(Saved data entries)
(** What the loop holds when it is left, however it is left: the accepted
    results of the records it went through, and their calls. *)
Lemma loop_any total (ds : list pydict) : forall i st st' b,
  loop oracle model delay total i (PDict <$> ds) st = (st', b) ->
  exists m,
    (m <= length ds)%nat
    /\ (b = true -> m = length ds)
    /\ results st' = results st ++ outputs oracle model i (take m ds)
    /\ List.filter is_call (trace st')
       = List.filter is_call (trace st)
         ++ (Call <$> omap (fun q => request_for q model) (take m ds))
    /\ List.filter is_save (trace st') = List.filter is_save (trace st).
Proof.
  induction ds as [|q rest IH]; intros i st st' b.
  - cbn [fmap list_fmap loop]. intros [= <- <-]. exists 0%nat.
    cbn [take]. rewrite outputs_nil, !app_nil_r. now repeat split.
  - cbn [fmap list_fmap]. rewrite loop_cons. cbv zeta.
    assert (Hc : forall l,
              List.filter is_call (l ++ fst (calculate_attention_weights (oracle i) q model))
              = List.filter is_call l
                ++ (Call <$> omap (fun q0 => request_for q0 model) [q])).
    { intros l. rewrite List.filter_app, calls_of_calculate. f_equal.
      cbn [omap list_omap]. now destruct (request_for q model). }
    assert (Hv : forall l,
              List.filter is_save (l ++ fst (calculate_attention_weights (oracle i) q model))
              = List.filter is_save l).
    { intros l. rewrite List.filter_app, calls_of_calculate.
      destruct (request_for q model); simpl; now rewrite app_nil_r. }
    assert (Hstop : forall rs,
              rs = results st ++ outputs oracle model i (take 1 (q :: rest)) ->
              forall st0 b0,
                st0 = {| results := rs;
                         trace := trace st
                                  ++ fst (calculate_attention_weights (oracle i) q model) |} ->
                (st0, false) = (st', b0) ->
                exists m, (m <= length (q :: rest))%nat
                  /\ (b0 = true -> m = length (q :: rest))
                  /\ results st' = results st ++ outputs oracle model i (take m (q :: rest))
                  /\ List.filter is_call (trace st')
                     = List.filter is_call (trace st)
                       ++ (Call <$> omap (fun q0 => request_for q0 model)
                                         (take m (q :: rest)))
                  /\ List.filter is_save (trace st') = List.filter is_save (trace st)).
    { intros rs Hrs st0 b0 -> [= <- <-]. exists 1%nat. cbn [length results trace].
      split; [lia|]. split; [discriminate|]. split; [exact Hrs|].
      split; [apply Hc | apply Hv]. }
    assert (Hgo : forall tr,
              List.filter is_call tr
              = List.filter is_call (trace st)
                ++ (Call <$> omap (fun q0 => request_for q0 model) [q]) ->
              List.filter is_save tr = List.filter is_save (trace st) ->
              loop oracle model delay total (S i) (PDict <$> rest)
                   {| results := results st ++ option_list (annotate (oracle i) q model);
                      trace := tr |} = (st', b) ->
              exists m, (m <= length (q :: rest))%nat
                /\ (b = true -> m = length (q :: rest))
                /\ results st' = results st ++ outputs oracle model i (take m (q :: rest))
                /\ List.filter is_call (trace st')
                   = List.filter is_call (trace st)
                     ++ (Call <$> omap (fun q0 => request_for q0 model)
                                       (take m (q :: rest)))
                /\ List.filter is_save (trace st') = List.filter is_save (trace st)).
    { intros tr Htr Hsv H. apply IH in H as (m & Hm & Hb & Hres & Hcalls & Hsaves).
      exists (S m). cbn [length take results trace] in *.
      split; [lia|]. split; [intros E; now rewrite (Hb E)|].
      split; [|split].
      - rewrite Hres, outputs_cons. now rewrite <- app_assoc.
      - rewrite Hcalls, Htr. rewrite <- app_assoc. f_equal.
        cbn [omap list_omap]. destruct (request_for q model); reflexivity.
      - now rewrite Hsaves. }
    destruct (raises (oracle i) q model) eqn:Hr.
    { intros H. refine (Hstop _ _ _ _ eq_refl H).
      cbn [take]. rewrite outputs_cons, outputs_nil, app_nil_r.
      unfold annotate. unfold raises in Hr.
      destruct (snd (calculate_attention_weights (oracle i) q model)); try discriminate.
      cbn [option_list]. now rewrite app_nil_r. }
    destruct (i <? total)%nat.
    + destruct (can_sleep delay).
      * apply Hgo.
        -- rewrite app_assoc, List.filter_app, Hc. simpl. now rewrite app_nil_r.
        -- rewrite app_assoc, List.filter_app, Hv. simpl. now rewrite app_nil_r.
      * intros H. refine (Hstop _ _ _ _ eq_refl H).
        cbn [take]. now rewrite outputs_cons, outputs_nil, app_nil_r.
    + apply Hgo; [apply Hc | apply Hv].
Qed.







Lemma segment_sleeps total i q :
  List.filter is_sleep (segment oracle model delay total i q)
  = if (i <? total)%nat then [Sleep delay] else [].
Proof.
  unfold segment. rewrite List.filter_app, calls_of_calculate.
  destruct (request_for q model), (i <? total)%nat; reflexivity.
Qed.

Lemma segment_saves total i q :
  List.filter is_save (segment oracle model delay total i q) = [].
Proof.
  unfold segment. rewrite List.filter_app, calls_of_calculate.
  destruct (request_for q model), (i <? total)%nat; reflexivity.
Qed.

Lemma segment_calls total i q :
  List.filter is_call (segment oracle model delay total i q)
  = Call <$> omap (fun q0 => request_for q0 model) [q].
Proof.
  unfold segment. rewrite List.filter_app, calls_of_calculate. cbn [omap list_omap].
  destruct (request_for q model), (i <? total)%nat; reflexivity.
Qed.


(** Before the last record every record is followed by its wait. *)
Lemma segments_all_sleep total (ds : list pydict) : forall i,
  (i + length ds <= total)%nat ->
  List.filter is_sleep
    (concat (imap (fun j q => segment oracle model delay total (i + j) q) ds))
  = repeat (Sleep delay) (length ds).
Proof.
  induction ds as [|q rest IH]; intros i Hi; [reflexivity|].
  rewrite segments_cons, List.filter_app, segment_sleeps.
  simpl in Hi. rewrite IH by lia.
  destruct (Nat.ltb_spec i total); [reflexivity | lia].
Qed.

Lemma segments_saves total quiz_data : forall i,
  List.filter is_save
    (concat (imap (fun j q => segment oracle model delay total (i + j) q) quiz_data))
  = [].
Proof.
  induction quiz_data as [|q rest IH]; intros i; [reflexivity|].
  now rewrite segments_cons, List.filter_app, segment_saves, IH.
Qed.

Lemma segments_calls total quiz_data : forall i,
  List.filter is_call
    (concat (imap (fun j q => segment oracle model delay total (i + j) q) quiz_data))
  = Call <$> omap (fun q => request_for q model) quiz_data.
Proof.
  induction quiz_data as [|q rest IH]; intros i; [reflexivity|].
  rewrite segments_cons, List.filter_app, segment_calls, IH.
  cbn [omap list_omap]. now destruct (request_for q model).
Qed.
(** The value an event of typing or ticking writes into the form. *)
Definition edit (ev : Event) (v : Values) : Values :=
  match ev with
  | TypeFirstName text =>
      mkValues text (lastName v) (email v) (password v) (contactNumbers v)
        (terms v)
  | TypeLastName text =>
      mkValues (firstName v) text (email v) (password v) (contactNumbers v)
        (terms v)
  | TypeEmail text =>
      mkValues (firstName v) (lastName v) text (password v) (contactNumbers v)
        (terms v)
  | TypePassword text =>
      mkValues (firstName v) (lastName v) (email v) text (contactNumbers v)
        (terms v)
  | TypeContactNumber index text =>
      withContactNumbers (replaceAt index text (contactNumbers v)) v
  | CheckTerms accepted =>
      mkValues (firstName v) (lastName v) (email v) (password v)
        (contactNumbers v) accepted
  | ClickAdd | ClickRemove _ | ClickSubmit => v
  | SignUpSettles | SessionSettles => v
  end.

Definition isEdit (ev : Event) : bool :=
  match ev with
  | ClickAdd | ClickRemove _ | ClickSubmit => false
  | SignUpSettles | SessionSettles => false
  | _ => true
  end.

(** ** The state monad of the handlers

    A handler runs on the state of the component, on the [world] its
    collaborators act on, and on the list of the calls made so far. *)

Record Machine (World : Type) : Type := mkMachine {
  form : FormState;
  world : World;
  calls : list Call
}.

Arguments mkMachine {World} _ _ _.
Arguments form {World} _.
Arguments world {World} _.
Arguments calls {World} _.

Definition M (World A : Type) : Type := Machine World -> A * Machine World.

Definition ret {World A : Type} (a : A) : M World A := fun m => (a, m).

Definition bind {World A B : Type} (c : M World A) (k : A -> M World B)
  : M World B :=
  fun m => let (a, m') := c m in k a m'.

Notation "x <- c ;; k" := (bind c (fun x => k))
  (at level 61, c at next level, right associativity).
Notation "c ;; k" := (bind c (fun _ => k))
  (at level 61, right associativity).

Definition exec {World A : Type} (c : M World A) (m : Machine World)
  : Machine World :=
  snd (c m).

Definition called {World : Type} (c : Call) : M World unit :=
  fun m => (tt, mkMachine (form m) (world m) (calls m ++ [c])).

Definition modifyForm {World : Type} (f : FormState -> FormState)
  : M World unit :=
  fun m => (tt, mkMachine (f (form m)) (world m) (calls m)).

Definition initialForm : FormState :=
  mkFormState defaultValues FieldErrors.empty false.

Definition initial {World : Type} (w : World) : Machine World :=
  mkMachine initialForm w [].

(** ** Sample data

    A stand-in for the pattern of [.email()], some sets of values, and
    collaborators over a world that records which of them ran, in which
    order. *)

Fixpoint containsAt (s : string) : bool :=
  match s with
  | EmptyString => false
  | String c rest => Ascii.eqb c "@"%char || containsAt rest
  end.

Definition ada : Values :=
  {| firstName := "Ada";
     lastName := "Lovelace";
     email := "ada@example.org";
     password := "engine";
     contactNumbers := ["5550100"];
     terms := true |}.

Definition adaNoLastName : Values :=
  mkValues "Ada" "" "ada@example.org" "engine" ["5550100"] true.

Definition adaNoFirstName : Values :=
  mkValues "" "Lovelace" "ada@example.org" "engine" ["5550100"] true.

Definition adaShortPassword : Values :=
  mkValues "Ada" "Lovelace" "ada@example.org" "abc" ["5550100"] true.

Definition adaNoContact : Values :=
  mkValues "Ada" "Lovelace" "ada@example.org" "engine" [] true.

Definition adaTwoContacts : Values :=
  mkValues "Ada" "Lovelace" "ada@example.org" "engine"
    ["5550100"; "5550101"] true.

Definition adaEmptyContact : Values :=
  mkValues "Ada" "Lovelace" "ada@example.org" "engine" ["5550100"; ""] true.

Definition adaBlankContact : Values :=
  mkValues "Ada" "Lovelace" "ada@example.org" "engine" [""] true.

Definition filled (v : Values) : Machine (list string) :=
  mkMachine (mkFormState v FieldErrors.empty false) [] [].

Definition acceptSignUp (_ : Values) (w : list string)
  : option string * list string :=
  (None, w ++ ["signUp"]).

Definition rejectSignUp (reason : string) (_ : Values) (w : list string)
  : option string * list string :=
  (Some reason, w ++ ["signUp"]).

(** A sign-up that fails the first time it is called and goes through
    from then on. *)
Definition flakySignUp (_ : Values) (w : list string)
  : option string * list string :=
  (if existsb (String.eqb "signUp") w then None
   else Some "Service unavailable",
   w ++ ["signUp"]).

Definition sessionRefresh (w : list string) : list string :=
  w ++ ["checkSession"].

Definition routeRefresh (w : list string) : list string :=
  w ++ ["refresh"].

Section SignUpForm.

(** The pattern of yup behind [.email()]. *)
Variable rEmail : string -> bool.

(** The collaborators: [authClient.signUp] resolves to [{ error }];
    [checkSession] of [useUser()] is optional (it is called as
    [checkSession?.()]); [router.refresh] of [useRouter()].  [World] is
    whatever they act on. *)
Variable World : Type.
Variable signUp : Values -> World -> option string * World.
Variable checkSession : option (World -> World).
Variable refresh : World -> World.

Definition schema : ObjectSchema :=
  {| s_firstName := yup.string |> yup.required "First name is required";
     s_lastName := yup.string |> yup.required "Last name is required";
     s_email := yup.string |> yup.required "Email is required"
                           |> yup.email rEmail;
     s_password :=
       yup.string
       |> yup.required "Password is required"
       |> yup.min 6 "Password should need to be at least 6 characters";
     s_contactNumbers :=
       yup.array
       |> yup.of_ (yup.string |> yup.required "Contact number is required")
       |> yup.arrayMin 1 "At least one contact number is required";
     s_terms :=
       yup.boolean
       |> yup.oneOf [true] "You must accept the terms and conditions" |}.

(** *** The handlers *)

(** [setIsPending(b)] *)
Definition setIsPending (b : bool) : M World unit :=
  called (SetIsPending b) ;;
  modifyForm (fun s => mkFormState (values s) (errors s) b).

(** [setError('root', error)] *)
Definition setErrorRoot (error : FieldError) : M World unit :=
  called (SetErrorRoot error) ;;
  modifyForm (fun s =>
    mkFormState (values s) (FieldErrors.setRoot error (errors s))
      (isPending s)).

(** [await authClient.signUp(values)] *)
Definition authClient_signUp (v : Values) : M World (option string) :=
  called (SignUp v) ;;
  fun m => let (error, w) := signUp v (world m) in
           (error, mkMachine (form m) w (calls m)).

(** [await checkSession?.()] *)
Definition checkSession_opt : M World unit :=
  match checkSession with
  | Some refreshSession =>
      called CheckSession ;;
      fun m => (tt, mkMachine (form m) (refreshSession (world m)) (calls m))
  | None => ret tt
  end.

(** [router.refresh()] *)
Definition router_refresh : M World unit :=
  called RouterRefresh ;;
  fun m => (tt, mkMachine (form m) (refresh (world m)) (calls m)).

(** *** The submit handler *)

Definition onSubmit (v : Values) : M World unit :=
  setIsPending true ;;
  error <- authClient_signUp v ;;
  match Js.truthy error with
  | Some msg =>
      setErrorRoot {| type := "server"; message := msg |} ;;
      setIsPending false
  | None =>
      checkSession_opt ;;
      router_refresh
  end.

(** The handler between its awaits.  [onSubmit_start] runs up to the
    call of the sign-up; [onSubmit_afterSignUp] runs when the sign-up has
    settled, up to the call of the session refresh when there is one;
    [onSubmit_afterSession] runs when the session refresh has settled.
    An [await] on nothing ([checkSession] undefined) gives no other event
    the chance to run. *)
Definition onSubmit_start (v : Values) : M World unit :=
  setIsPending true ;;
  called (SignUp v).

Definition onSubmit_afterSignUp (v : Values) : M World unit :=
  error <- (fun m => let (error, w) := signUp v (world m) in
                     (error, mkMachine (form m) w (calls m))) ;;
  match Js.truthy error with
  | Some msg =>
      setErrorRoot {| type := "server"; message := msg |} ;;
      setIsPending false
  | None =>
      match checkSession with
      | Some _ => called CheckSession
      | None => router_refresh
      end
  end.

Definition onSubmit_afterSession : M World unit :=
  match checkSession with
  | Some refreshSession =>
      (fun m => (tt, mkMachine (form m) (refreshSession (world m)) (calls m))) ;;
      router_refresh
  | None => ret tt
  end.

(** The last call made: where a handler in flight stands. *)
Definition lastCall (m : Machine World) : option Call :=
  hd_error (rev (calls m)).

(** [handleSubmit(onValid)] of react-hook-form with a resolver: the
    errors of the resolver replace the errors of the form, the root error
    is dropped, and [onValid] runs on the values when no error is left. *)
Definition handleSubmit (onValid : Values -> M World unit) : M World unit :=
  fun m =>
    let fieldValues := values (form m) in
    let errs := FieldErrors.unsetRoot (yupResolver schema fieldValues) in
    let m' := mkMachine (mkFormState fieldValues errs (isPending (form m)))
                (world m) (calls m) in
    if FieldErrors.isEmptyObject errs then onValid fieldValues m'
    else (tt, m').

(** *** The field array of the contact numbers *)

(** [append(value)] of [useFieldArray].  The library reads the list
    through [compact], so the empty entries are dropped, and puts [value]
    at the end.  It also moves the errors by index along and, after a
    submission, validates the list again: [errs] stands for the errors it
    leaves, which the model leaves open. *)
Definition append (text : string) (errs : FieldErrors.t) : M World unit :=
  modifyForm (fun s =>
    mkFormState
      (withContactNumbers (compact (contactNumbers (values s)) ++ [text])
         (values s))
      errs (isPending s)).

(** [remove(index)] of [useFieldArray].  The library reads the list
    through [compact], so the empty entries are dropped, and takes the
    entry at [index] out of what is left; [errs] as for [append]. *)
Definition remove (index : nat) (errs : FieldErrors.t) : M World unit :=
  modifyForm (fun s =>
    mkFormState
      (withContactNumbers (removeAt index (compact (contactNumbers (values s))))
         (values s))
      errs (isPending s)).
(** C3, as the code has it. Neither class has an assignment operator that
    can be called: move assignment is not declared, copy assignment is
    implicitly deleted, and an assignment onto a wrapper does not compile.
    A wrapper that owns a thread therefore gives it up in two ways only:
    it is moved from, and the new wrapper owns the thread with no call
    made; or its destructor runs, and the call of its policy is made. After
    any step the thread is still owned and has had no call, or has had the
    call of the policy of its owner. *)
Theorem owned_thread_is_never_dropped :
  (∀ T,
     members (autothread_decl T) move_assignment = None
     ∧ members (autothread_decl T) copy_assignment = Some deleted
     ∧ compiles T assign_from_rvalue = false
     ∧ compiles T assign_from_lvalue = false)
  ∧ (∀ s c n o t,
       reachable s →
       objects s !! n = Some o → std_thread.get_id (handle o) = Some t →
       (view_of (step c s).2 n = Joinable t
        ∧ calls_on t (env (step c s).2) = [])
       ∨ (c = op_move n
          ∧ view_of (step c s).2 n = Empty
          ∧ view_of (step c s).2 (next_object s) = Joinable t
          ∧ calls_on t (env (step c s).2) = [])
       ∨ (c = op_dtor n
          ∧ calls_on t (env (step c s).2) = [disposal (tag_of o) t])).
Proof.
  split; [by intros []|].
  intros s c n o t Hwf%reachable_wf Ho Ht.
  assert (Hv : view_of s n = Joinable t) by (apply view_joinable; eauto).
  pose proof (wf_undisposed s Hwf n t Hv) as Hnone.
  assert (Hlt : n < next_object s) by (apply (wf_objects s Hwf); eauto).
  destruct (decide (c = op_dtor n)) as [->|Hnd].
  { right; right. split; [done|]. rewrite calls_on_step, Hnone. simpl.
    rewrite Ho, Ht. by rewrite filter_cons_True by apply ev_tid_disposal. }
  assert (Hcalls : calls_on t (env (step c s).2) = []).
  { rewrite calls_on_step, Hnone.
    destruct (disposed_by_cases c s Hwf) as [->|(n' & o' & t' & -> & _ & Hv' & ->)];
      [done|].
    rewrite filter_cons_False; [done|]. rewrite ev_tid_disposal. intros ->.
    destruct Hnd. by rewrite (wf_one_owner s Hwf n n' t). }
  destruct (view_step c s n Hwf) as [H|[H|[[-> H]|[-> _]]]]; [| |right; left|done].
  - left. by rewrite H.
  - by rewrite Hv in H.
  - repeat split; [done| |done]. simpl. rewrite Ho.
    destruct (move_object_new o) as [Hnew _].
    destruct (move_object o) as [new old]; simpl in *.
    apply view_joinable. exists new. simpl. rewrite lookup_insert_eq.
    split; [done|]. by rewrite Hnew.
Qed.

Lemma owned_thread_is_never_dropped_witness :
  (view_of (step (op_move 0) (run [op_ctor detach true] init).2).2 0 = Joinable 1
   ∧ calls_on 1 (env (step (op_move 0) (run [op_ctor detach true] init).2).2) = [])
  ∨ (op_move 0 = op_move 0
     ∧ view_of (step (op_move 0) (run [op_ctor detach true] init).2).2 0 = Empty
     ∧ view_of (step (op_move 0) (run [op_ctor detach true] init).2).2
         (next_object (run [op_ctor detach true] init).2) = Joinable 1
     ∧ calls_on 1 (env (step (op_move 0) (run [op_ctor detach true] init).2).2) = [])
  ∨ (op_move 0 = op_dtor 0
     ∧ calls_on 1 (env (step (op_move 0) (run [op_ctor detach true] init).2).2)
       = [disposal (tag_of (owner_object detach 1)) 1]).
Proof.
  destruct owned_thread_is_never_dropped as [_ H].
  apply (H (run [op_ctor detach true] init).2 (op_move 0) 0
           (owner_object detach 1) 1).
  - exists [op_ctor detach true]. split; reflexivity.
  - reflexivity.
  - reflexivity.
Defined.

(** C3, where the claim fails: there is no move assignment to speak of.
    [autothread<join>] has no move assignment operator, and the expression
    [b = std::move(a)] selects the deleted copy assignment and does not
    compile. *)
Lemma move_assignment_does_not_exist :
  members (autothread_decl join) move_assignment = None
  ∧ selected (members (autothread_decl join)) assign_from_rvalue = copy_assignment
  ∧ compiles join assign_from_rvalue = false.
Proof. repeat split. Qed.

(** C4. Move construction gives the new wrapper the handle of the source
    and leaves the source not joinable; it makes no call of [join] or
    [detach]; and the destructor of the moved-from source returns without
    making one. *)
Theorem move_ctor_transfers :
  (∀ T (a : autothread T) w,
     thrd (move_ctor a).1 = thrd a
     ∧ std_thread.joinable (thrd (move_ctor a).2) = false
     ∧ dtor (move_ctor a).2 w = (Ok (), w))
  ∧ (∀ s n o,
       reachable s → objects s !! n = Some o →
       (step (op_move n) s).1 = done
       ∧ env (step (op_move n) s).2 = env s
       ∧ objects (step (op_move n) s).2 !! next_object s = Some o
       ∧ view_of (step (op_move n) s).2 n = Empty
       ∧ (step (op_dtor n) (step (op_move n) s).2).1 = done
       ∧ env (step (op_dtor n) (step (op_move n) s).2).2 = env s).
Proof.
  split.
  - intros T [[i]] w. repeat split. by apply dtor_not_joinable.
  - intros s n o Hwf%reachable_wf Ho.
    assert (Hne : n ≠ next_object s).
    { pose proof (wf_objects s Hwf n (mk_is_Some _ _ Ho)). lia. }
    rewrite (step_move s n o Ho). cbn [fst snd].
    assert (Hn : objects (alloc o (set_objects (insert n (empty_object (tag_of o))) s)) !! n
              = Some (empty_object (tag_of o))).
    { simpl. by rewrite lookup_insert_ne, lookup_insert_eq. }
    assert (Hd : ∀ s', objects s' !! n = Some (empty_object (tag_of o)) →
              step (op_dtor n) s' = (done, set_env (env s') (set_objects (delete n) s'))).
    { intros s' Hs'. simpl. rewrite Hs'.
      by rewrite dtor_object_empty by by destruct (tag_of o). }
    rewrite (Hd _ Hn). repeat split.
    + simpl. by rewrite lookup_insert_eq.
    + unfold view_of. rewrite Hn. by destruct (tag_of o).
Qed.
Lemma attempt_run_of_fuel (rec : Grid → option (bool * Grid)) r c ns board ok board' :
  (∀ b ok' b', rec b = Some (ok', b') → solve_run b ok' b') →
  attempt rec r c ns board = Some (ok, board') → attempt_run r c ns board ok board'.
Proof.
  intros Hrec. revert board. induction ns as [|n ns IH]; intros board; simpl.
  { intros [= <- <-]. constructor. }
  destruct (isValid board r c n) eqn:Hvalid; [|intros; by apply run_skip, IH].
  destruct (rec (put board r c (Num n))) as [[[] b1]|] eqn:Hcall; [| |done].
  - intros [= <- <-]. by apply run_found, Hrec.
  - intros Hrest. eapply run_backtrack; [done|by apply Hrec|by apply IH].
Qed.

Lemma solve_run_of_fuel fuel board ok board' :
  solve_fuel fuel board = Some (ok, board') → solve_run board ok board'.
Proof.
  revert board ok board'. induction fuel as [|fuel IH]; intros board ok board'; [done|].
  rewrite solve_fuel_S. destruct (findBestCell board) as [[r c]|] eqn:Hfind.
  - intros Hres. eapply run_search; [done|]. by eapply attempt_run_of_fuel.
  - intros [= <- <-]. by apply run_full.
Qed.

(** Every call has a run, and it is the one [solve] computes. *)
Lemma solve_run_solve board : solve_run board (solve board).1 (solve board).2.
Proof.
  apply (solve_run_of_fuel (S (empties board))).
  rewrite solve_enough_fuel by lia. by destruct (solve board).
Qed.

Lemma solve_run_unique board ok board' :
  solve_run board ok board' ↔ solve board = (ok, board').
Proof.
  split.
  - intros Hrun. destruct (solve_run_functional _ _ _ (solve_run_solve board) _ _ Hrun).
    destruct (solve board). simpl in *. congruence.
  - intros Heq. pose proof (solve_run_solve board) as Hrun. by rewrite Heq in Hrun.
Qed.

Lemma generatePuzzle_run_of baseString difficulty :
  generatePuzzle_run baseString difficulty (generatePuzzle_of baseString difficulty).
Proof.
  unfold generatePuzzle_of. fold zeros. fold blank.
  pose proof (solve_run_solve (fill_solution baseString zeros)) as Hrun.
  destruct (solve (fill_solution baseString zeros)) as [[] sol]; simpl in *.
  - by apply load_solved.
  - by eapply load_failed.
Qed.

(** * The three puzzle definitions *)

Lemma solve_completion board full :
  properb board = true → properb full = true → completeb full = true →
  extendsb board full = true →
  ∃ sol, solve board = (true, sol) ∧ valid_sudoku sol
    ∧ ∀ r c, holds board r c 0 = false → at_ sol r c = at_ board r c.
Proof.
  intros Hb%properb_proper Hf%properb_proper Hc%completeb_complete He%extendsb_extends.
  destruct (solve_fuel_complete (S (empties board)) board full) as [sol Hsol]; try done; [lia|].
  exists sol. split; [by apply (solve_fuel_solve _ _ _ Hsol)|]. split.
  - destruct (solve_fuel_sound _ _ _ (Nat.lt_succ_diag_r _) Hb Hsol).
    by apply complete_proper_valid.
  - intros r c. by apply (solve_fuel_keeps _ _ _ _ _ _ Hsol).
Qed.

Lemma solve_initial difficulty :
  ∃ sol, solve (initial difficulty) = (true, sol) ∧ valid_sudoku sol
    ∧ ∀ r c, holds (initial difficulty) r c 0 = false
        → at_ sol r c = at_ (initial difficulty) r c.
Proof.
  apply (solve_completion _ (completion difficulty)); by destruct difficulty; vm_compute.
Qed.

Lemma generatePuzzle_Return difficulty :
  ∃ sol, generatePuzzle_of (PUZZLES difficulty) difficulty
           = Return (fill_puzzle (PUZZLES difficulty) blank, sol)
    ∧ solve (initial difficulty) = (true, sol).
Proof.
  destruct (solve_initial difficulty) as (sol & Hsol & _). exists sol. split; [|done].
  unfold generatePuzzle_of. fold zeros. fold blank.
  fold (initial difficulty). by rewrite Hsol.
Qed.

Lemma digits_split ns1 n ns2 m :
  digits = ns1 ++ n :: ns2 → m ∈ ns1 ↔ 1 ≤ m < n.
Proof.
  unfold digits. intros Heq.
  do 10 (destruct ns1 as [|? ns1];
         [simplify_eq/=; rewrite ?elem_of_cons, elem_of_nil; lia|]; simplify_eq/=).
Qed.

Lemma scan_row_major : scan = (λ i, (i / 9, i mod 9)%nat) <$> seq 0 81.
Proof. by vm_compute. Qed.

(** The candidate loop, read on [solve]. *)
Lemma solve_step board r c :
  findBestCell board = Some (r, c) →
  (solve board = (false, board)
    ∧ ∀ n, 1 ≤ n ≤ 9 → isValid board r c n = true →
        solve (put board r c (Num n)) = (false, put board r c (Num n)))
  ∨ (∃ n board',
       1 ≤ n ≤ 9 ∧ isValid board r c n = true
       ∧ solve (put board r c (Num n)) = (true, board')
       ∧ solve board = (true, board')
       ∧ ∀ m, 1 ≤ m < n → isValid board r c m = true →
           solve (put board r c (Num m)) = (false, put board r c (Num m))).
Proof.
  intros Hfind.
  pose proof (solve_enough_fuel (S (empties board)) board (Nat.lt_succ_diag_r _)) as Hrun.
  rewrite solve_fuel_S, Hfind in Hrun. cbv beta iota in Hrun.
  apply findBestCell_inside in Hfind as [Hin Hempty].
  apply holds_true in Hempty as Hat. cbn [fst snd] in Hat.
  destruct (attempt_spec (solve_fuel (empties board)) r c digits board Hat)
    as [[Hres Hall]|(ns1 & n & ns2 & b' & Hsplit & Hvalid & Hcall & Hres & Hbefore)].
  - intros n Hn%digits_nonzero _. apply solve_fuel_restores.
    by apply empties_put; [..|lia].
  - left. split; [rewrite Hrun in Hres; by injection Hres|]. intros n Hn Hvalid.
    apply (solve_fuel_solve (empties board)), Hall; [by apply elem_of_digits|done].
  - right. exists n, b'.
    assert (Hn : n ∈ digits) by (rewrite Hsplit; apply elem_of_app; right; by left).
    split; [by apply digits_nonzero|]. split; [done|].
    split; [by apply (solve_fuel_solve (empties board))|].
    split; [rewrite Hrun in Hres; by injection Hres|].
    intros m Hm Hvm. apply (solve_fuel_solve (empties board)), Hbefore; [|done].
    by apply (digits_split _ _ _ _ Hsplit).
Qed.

▸ **Task brief**
If a line falls between the first line of the data above and the line holding "Lemma loop_any total", inclusive, retype it exactly; retype no other line.

▸ **Result for this exercise**
(** What the loop holds when it is left, however it is left: the accepted
    results of the records it went through, and their calls. *)
Lemma loop_any total (ds : list pydict) : forall i st st' b,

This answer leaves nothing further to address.